Source material
»»
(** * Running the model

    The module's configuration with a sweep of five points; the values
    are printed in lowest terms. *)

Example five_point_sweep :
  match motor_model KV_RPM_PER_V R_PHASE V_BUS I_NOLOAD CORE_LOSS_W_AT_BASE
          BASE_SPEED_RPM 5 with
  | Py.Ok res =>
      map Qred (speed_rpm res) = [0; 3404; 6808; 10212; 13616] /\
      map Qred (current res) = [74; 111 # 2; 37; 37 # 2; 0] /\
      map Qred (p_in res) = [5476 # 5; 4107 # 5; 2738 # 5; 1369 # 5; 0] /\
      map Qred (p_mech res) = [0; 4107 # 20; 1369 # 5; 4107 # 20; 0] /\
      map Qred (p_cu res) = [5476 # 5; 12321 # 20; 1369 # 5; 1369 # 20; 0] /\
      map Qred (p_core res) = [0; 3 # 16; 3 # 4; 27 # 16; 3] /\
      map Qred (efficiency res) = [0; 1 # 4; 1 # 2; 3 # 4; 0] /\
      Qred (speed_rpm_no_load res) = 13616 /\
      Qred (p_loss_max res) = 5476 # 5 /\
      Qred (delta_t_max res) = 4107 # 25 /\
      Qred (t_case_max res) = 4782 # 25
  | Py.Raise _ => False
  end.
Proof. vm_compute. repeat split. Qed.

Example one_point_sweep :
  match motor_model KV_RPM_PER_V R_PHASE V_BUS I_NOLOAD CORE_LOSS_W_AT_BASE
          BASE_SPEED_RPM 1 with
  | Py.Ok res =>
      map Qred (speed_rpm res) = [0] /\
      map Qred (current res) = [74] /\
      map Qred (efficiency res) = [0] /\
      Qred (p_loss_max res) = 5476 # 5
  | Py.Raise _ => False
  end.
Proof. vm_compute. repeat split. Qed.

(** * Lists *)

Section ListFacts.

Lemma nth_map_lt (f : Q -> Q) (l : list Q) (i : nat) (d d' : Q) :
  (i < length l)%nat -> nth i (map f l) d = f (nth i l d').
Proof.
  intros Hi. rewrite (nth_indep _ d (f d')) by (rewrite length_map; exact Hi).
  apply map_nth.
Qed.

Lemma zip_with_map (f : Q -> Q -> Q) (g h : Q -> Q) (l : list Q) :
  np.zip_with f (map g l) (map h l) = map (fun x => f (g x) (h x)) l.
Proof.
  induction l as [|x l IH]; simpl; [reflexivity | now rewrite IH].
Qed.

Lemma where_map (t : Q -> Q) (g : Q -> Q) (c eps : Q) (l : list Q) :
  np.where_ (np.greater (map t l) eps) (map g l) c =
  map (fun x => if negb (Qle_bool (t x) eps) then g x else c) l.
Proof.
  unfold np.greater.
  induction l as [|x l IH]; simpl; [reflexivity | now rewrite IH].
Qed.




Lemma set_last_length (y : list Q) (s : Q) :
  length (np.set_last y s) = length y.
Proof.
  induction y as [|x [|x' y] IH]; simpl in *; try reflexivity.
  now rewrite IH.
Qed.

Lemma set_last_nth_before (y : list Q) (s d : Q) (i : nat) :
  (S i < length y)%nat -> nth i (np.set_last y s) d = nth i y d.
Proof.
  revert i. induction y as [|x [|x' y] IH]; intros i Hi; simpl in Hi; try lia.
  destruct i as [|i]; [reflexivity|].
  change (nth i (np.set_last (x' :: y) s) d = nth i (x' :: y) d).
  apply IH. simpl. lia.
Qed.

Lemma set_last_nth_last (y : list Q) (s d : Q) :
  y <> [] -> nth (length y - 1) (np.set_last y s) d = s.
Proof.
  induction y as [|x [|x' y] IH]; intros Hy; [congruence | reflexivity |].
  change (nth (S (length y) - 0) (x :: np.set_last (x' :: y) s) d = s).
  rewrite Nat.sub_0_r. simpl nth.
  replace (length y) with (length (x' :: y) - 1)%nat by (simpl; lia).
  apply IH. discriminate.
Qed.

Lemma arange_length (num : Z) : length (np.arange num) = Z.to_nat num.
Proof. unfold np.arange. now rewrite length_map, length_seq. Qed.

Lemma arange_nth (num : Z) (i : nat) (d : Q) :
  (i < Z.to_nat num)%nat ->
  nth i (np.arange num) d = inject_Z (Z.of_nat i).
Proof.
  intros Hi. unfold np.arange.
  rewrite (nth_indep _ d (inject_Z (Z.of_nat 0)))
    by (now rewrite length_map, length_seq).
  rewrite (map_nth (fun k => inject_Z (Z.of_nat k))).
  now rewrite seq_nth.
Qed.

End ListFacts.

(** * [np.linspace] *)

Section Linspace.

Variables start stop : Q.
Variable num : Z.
««
»»
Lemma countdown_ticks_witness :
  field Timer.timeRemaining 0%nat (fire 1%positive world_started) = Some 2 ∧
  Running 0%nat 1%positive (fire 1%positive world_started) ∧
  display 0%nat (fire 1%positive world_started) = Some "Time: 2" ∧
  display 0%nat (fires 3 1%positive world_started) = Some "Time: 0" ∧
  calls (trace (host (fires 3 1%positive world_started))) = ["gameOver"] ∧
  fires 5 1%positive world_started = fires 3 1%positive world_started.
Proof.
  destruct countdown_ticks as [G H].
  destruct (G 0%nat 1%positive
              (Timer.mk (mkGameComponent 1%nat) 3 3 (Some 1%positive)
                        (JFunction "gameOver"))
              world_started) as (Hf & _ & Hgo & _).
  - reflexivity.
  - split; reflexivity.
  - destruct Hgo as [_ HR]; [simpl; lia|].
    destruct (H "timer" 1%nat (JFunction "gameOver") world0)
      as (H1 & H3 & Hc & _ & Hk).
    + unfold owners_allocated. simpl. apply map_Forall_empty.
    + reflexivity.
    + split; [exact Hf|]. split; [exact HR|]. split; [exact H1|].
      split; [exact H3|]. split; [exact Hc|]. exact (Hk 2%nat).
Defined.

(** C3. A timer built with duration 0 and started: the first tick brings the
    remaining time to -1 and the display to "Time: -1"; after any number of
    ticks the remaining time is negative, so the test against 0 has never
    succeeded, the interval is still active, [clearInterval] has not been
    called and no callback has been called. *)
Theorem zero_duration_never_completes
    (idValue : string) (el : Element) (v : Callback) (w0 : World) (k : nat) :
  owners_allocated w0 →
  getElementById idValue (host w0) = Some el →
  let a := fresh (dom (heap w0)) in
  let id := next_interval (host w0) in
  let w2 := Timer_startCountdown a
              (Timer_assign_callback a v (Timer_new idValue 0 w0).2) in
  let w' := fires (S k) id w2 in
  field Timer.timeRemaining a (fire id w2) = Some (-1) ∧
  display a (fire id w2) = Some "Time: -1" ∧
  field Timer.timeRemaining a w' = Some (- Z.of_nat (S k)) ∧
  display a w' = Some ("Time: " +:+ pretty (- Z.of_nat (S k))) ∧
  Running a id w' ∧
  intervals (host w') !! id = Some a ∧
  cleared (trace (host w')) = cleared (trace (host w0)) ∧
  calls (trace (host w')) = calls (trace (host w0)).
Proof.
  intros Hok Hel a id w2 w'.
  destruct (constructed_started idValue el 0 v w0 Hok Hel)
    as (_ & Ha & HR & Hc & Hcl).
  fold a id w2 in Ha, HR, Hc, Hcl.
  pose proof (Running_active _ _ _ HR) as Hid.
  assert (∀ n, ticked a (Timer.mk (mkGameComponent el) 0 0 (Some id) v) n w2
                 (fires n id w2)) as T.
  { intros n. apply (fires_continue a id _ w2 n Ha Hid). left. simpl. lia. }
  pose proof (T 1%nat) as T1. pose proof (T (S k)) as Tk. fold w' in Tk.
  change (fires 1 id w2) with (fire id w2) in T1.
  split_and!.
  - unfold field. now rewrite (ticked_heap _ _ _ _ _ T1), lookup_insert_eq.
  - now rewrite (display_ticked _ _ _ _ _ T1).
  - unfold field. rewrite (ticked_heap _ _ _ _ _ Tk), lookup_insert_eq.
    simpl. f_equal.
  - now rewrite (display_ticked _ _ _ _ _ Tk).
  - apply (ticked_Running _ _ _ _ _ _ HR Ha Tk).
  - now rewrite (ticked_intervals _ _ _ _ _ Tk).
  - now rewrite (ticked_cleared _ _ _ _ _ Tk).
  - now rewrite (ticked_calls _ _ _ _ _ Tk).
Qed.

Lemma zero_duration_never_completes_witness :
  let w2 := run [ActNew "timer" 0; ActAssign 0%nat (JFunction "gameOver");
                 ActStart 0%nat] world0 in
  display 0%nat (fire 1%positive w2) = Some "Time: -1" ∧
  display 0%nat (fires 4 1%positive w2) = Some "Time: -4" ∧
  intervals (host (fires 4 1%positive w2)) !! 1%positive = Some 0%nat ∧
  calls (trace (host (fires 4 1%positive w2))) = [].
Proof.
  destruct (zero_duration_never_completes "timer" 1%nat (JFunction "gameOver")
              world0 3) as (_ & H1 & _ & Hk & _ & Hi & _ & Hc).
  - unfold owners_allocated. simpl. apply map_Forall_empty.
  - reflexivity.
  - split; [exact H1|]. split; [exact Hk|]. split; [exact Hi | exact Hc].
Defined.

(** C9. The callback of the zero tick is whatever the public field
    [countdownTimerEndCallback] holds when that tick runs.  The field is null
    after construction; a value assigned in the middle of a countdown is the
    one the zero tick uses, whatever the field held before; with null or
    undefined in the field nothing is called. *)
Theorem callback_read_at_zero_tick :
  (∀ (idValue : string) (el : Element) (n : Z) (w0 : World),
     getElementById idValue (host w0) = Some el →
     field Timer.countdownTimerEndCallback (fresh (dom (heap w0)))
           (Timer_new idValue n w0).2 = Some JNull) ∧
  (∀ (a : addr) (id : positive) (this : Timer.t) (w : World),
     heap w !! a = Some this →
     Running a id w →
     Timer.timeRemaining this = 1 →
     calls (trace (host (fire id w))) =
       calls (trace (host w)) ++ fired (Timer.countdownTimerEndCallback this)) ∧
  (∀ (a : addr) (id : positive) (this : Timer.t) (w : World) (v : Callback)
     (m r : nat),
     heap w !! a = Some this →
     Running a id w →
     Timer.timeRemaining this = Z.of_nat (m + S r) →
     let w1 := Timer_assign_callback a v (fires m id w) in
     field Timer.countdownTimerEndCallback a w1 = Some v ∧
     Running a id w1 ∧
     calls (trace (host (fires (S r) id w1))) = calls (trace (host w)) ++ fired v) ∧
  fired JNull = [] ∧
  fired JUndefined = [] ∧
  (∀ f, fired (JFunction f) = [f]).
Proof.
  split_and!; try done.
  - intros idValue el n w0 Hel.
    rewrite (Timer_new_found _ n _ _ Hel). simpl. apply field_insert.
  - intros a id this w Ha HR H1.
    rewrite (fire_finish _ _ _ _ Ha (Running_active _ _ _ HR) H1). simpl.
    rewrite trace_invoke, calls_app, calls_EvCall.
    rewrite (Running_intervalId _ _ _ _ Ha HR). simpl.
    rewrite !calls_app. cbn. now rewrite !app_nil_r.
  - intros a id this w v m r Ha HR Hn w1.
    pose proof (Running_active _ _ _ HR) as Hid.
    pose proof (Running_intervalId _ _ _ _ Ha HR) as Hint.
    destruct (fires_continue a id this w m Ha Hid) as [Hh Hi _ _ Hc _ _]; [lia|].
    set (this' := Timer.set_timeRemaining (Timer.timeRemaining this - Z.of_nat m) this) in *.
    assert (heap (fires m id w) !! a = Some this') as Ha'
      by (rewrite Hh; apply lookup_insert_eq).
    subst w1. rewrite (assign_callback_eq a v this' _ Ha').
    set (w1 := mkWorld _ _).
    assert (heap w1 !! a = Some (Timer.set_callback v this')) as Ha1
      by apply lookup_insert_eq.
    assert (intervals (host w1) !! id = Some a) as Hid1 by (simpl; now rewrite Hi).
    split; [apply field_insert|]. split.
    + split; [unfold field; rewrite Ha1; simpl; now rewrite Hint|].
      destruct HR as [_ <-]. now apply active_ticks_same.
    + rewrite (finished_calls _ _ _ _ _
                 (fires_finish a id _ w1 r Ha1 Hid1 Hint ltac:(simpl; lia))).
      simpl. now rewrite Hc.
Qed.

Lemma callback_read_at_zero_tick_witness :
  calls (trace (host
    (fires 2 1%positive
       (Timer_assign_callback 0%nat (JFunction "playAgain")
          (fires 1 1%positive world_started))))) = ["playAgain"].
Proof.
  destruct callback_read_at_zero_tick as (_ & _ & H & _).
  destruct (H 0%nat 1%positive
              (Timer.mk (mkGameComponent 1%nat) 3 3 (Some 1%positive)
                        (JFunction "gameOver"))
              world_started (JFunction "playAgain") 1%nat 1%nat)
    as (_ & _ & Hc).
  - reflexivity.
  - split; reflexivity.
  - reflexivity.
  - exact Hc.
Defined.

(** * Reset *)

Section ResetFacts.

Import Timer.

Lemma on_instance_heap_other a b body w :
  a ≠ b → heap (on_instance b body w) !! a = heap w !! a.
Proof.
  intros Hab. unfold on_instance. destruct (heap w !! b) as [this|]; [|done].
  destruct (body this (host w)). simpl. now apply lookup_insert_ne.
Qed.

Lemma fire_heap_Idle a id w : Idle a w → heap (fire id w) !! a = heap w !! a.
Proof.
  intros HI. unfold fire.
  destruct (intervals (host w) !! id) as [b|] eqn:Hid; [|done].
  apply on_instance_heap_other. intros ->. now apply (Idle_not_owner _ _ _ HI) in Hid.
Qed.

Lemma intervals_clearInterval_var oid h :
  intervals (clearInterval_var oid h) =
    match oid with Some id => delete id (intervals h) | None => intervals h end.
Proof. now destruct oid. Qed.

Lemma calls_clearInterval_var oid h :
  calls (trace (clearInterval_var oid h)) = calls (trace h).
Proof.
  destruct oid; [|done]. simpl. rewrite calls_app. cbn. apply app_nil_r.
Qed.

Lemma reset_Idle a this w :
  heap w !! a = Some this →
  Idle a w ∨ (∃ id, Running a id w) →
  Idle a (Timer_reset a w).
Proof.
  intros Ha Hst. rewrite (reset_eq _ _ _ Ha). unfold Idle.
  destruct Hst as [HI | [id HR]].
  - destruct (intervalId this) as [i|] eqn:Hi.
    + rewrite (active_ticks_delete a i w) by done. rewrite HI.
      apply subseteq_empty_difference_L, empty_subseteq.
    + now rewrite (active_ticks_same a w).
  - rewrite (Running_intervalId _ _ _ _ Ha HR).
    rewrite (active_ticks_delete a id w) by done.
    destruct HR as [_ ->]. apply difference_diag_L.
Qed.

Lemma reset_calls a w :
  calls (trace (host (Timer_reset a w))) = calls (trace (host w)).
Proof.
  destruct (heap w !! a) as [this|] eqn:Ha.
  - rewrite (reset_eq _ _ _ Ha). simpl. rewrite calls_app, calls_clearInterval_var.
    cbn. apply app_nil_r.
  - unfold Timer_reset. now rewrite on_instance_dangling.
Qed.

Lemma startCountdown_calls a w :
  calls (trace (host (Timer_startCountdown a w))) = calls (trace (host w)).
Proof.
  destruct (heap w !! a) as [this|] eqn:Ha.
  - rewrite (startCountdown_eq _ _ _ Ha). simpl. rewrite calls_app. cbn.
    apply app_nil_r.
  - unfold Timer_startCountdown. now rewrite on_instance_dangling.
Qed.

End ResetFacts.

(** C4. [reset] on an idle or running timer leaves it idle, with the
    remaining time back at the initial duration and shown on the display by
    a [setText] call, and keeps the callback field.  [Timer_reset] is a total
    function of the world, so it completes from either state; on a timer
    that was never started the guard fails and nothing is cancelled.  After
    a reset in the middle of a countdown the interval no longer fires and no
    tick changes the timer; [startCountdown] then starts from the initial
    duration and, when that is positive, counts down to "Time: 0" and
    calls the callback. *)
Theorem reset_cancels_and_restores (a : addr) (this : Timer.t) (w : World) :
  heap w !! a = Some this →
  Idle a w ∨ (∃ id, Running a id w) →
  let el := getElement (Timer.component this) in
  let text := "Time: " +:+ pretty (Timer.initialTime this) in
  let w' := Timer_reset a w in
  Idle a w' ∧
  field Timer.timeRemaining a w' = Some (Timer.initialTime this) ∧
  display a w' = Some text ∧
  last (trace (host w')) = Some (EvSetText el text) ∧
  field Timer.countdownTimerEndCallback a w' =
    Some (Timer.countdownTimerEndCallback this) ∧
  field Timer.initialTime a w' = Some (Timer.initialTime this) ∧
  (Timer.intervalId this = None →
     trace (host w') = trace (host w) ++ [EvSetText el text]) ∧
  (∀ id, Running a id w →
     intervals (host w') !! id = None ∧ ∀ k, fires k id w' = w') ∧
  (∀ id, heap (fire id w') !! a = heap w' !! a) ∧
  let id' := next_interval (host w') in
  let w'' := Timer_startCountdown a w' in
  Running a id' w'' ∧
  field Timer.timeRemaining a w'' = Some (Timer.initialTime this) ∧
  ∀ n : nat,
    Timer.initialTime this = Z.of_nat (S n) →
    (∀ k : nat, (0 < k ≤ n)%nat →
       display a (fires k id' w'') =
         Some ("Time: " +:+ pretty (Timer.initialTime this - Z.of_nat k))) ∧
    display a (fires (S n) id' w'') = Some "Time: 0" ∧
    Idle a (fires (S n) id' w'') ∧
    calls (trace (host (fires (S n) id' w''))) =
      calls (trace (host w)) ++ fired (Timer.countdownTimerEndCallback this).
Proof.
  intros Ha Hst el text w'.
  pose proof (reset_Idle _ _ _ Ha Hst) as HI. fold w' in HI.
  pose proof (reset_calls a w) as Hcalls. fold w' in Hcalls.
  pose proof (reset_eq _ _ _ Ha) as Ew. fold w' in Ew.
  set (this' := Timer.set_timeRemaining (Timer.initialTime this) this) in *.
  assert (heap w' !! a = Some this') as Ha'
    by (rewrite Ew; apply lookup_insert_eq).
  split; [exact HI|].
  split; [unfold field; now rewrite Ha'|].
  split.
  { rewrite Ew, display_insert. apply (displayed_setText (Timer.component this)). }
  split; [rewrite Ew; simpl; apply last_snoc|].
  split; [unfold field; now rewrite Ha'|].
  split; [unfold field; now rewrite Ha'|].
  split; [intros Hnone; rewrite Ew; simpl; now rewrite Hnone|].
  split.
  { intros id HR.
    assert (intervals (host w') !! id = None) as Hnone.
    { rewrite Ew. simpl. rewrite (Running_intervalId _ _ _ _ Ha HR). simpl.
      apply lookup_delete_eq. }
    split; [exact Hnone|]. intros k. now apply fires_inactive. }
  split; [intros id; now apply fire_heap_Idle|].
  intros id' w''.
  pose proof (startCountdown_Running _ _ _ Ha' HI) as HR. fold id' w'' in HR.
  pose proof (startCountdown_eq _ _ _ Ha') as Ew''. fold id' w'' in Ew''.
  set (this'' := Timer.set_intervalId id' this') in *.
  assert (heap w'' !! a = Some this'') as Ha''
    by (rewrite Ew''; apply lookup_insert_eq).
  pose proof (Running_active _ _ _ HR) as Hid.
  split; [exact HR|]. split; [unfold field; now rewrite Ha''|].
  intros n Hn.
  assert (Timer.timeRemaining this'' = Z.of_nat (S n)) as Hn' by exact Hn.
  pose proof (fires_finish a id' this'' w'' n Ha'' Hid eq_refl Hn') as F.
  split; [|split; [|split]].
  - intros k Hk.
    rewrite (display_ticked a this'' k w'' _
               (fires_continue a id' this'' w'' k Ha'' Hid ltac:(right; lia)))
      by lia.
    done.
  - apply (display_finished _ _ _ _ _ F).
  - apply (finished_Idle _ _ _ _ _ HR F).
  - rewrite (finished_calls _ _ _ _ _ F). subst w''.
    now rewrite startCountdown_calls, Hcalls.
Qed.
««
Problem details
Line count for "Theorem": count the lines in the records above that contain this word, and write only the number.

Answer to the exercise
3